Glial Ca(2+)signaling links endocytosis to K(+) buffering around neuronal somas to regulate excitability

Glial-neuronal signaling at synapses is widely studied, but how glia interact with neuronal somas to regulate their activity is unclear. Drosophila cortex glia are restricted to brain regions devoid of synapses, providing an opportunity to characterize interactions with neuronal somas. Mutations in the cortex glial NCKX(zydeco) elevate basal Ca(2+), predisposing animals to seizure-like behavior. To determine how cortex glial Ca(2+) signaling controls neuronal excitability, we performed an in vivo modifier screen of the NCKX(zydeco) seizure phenotype. We show that elevation of glial Ca(2+) causes hyperactivation of calcineurin-dependent endocytosis and accumulation of early endosomes. Knockdown of sandman, a K(2P) channel, recapitulates NCKX(zydeco) seizures.
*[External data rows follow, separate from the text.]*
(** Characters that make lodash read a string path as several keys. *)
Definition path_char (c : Ascii.ascii) : bool :=
  Ascii.eqb c "."%char || Ascii.eqb c "["%char || Ascii.eqb c "]"%char.

Fixpoint has_path_char (s : string) : bool :=
  match s with
  | EmptyString => false
  | String c s' => path_char c || has_path_char s'
  end.

Section Flows.

(** The remote service: [None] when the call is rejected or fails in
    transport, [Some d] when it succeeds, [d] being the [objectTypeId]
    of the response data ([""] when absent). *)
Variable http : request -> option string.

(** lodash's [get(meta, path, default)] when the path string needs
    lodash's path parser (the identifier holds '.', '[' or ']', or the
    whole path is itself a key of [meta]); lodash itself is not embedded. *)
Variable lodash_get_parsed : gmap string entry -> string -> string.

Definition call (r : request) : M string :=
  fun tr => ((tr ++ [EReq r])%list, http r).

(** [get(meta, `${x}.objectTypeId`, x)]: for an identifier without path
    syntax the path is the two keys [x] and [objectTypeId]. *)
Definition resolve (meta : gmap string entry) (x : string) : string :=
  if negb (has_path_char x) && negb (found (meta !! (x ++ ".objectTypeId"))) then
    match meta !! x with
    | Some e => match e_objectTypeId e with Some t => t | None => x end
    | None => x
    end
  else lodash_get_parsed meta x.

(** *** create (cli.ts lines 29-49 and 74-118) *)

Definition createSchema (objectSchema : local_schema) : M (option string) :=
  catchM (do d <- call (PostSchema (ls_name objectSchema)); retM (Some d))
         (emit (ELog ("Failed to Create Schema " ++ ls_name objectSchema)) >>> retM None).

Definition createAssociation (a : association) : M unit :=
  catchM (call (PostAssociation (a_fromObjectTypeId a) (a_toObjectTypeId a) (a_name a)) >>> retM tt)
         (emit (ELog ("Failed to Create Association " ++ a_name a))).

(** [pick(objectSchema, "associations", [])] mapped to requests. *)
Definition isolate_associations (objectType : string) (s : local_schema) : list association :=
  map (fun t => {| a_toObjectTypeId := t; a_fromObjectTypeId := objectType;
                   a_name := objectType ++ "_to_" ++ t |})
      (match ls_associations s with Some l => l | None => [] end).

(** [if (objectTypeId)] on the value [createSchema] returns. *)
Definition created_id (r : option string) : option string :=
  match r with
  | Some d => if String.eqb d "" then None else Some d
  | None => None
  end.

Definition created_entry (id : string) : entry :=
  {| e_objectTypeId := Some id; e_name := None; e_properties := None |}.

Fixpoint create_loop (meta : gmap string entry) (files : list local_file)
    (allAssociations : list association) : M (gmap string entry * list association) :=
  match files with
  | [] => retM (meta, allAssociations)
  | f :: fs =>
      let objectType := lf_objectType f in
      let allAssociations' := (allAssociations ++ isolate_associations objectType (lf_schema f))%list in
      do objectTypeId <- createSchema (lf_schema f);
      match created_id objectTypeId with
      | Some id =>
          emit (ELog ("Created " ++ objectType)) >>>
          create_loop (<[objectType := created_entry id]> meta) fs allAssociations'
      | None => create_loop meta fs allAssociations'
      end
  end.

Definition association_loop (meta : gmap string entry) (l : list association) : M unit :=
  for_each (fun a =>
    createAssociation {| a_name := a_name a;
                         a_fromObjectTypeId := resolve meta (a_fromObjectTypeId a);
                         a_toObjectTypeId := resolve meta (a_toObjectTypeId a) |}) l.

Definition createSchemas (meta : gmap string entry) (files : list local_file) : M unit :=
  do r <- create_loop meta files [];
  association_loop (fst r) (snd r).

(** *** delete (cli.ts lines 51-66 and 120-131) *)

Definition deleteSchema (objectTypeId : string) : M bool :=
  catchM (catchM (call (DeleteSchema objectTypeId)) (emit ELogError >>> throwM) >>>
          catchM (call (PurgeSchema objectTypeId)) (emit ELogError >>> throwM) >>>
          retM true)
         (emit (ELog ("Failed to Delete Schema " ++ objectTypeId)) >>> retM false).

(** [meta[objectType].objectTypeId] throws when [meta[objectType]] is
    [undefined]. *)
Definition delete_one (meta : gmap string entry) (f : local_file) : M unit :=
  match index_get meta (lf_objectType f) with
  | None => throwM
  | Some e =>
      do success <- deleteSchema (str_opt (e_objectTypeId e));
      if success then emit (ELog ("Deleted " ++ lf_objectType f)) else retM tt
  end.

Definition deleteSchemas (meta : gmap string entry) (files : list local_file) : M unit :=
  for_each (delete_one meta) files.

(** *** update (cli.ts lines 148-223) *)

Definition run_deletes (oid sname : string) (ps : list obj) : M unit :=
  for_each (fun p =>
    emit (ELog ("Deleting property " ++ js_str (prop_name p) ++ " on " ++ sname)) >>>
    call (DeleteProperty oid (js_str (prop_name p))) >>> retM tt) ps.

Definition run_creates (oid sname : string) (ps : list obj) : M unit :=
  for_each (fun p =>
    emit (ELog ("Creating property " ++ js_str (prop_name p) ++ " on " ++ sname)) >>>
    call (PostProperty oid p) >>> retM tt) ps.

(** [.catch((e) => console.log(e))] on each PATCH. *)
Definition run_updates (oid sname : string) (ps : list obj) : M unit :=
  for_each (fun p =>
    emit (ELog ("Updating property " ++ js_str (prop_name p) ++ " on " ++ sname)) >>>
    catchM (call (PatchProperty oid (js_str (prop_name p)) p) >>> retM tt) (emit ELogError)) ps.

(** [pick] of an undefined property list yields [undefined], and the
    first [filter]/[find] on it throws before any request. *)
Definition updateSchema (updatedProperties : option (list obj)) (currentSchema : entry) : M unit :=
  match updatedProperties, e_properties currentSchema with
  | Some u, Some c =>
      match reconcile u c with
      | None => throwM
      | Some (dl, cl, ul) =>
          let oid := str_opt (e_objectTypeId currentSchema) in
          let sname := str_opt (e_name currentSchema) in
          run_deletes oid sname dl >>> run_creates oid sname cl >>> run_updates oid sname ul
      end
  | _, _ => throwM
  end.

(** Removing the [properties] key of the shared index record, as
    [pick(currentSchema, "properties")] does. *)
Definition picked (e : entry) : entry :=
  {| e_objectTypeId := e_objectTypeId e; e_name := e_name e; e_properties := None |}.

Fixpoint updateSchemas (meta : gmap string entry) (files : list local_file) : M unit :=
  match files with
  | [] => retM tt
  | f :: fs =>
      let objectType := lf_objectType f in
      match meta !! objectType with
      | Some e =>
          updateSchema (ls_properties (lf_schema f)) e >>>
          updateSchemas (<[objectType := picked e]> meta) fs
      | None =>
          match proto_member objectType with
          | Some e =>
              (* [pick] deletes [properties] of the inherited member, which it
                 does not have: the index is unchanged *)
              updateSchema (ls_properties (lf_schema f)) e >>> updateSchemas meta fs
          | None =>
              emit (ELog ("Object Type " ++ objectType ++ " does not exist to be updated.")) >>>
              updateSchemas meta fs
          end
      end
  end.

End Flows.

(* ------------------------------------------------------------------ *)
(** ** Definitions following the spec's words (compared with the code) *)

(** §4.3 toDelete: absent by name from [updated] and not starting with a
    reserved prefix. *)
Definition reserved_prefix (name : option jval) : bool :=
  match name with
  | Some (JStr s) => String.prefix "hs_" s || String.prefix "hubspot_" s
  | _ => false
  end.

Definition spec_toDelete (updatedProperties currentProperties : list obj) : list obj :=
  List.filter (fun p => negb (found (find_by_name updatedProperties (prop_name p))) &&
                        negb (reserved_prefix (prop_name p)))
    currentProperties.

(** The fields an option record is compared on. *)
Definition opt_field (x : jval) (k : string) : option jval :=
  match x with JObj _ fs => obj_get fs k | _ => None end.

Definition option_pair (x : jval) : option jval * option jval :=
  (opt_field x "label", opt_field x "value").

Definition same_pair (x y : jval) : bool :=
  strict_eq (opt_field x "label") (opt_field y "label") &&
  strict_eq (opt_field x "value") (opt_field y "value").

(** "the two sequences contain exactly the same set of {label, value}
    pairs, irrespective of order". *)
Definition same_pairs (a b : list jval) : bool :=
  forallb (fun x => existsb (same_pair x) b) a && forallb (fun y => existsb (same_pair y) a) b.

(** §4.3 per-field rule. *)
Definition field_differs (uv ev : option jval) : bool :=
  match uv with
  | Some (JArr _ a) =>
      match ev with
      | Some (JArr _ b) => negb (same_pairs a b)
      | _ => true
      end
  | _ => negb (strict_eq uv ev)
  end.

Definition spec_toUpdate (updatedProperties currentProperties : list obj) : list obj :=
  List.filter (fun u =>
    match find_by_name currentProperties (prop_name u) with
    | None => false
    | Some e => existsb (fun k => field_differs (obj_get u k) (obj_get e k)) (obj_keys u)
    end) updatedProperties.

(** Well-formedness predicates used in the statements. *)
Definition string_named (p : obj) : Prop := exists s, prop_name p = Some (JStr s).

Definition arrays_truthy (p : obj) : Prop :=
  forall k i xs, In (k, JArr i xs) p -> Forall (fun x => truthy (Some x) = true) xs.

Definition no_null (l : list jval) : Prop := Forall (fun x => x <> JNull) l.

Definition well_formed_options (l : list jval) : Prop :=
  Forall (fun x => truthy (Some x) = true) l.

(* ------------------------------------------------------------------ *)
(** ** objectTypeRegex (cli.ts line 10) *)

(** [RegExp("[/a-zA-Z0-9]+/([a-z_]+).json")], applied by [x.match(...)]
    to each path [glob] returns.  Paths are read as ASCII strings. *)

(** [[/a-zA-Z0-9]] *)
Definition is_path_class (c : ascii) : bool :=
  let n := nat_of_ascii c in
  Nat.eqb n 47 || (Nat.leb 48 n && Nat.leb n 57) || (Nat.leb 65 n && Nat.leb n 90)
  || (Nat.leb 97 n && Nat.leb n 122).

(** [[a-z_]] *)
Definition is_group_class (c : ascii) : bool :=
  let n := nat_of_ascii c in (Nat.leb 97 n && Nat.leb n 122) || Nat.eqb n 95.

(** The characters [.] does not match (the ASCII line terminators). *)
Definition line_terminator (c : ascii) : bool :=
  let n := nat_of_ascii c in Nat.eqb n 10 || Nat.eqb n 13.

(** The longest run of [p]-characters at the head of [l]: how far a
    greedy [+] can reach. *)
Fixpoint span (p : ascii -> bool) (l : list ascii) : nat :=
  match l with
  | [] => 0
  | c :: l' => if p c then S (span p l') else 0
  end.

(** Backtracking over a greedy [+]: the counts [n, n-1, ..., 1] in turn. *)
Fixpoint first_desc {A} (f : nat -> option A) (n : nat) : option A :=
  match n with
  | 0 => None
  | S k => match f (S k) with Some a => Some a | None => first_desc f k end
  end.

(** [.json] after the group: any character but a line terminator, then [json]. *)
Definition tail_ok (t : list ascii) : bool :=
  match t with
  | c :: j :: s :: o :: n :: _ =>
      negb (line_terminator c) && Ascii.eqb j "j" && Ascii.eqb s "s"
      && Ascii.eqb o "o" && Ascii.eqb n "n"
  | _ => false
  end.

(** The pattern anchored at the head of [l]: the lengths of the
    [[/a-zA-Z0-9]+] part and of the group, tried in backtracking order. *)
Definition match_at (l : list ascii) : option (nat * nat) :=
  first_desc (fun n1 =>
    match nth_error l n1 with
    | Some c =>
        if Ascii.eqb c "/" then
          let r := skipn (S n1) l in
          first_desc (fun n2 => if tail_ok (skipn n2 r) then Some (n1, n2) else None)
                     (span is_group_class r)
        else None
    | None => None
    end) (span is_path_class l).

(** The leftmost position where the pattern matches. *)
Fixpoint search (l : list ascii) : option (list ascii * nat * nat) :=
  match match_at l with
  | Some (n1, n2) => Some (l, n1, n2)
  | None => match l with [] => None | _ :: l' => search l' end
  end.

(** [x.match(objectTypeRegex)]: [None] is [null]; otherwise the matched
    text and the group, the [[filePath, objectType]] the loops destructure. *)
Definition objectType_match (x : string) : option (string * string) :=
  match search (list_ascii_of_string x) with
  | Some (l, n1, n2) =>
      Some (string_of_list_ascii (firstn (n1 + 1 + n2 + 5) l),
            string_of_list_ascii (firstn n2 (skipn (S n1) l)))
  | None => None
  end.

Definition all_chars (p : ascii -> bool) (s : string) : bool :=
  forallb p (list_ascii_of_string s).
Indeed, sandman expression on cortex glial membranes is substantially reduced in NCKX(zydeco) mutants, indicating enhanced internalization of sandman predisposes animals to seizures. These data provide an unexpected link between glial Ca(2+) signaling and the well-known role of glia in K(+) buffering as a key mechanism for regulating neuronal excitability.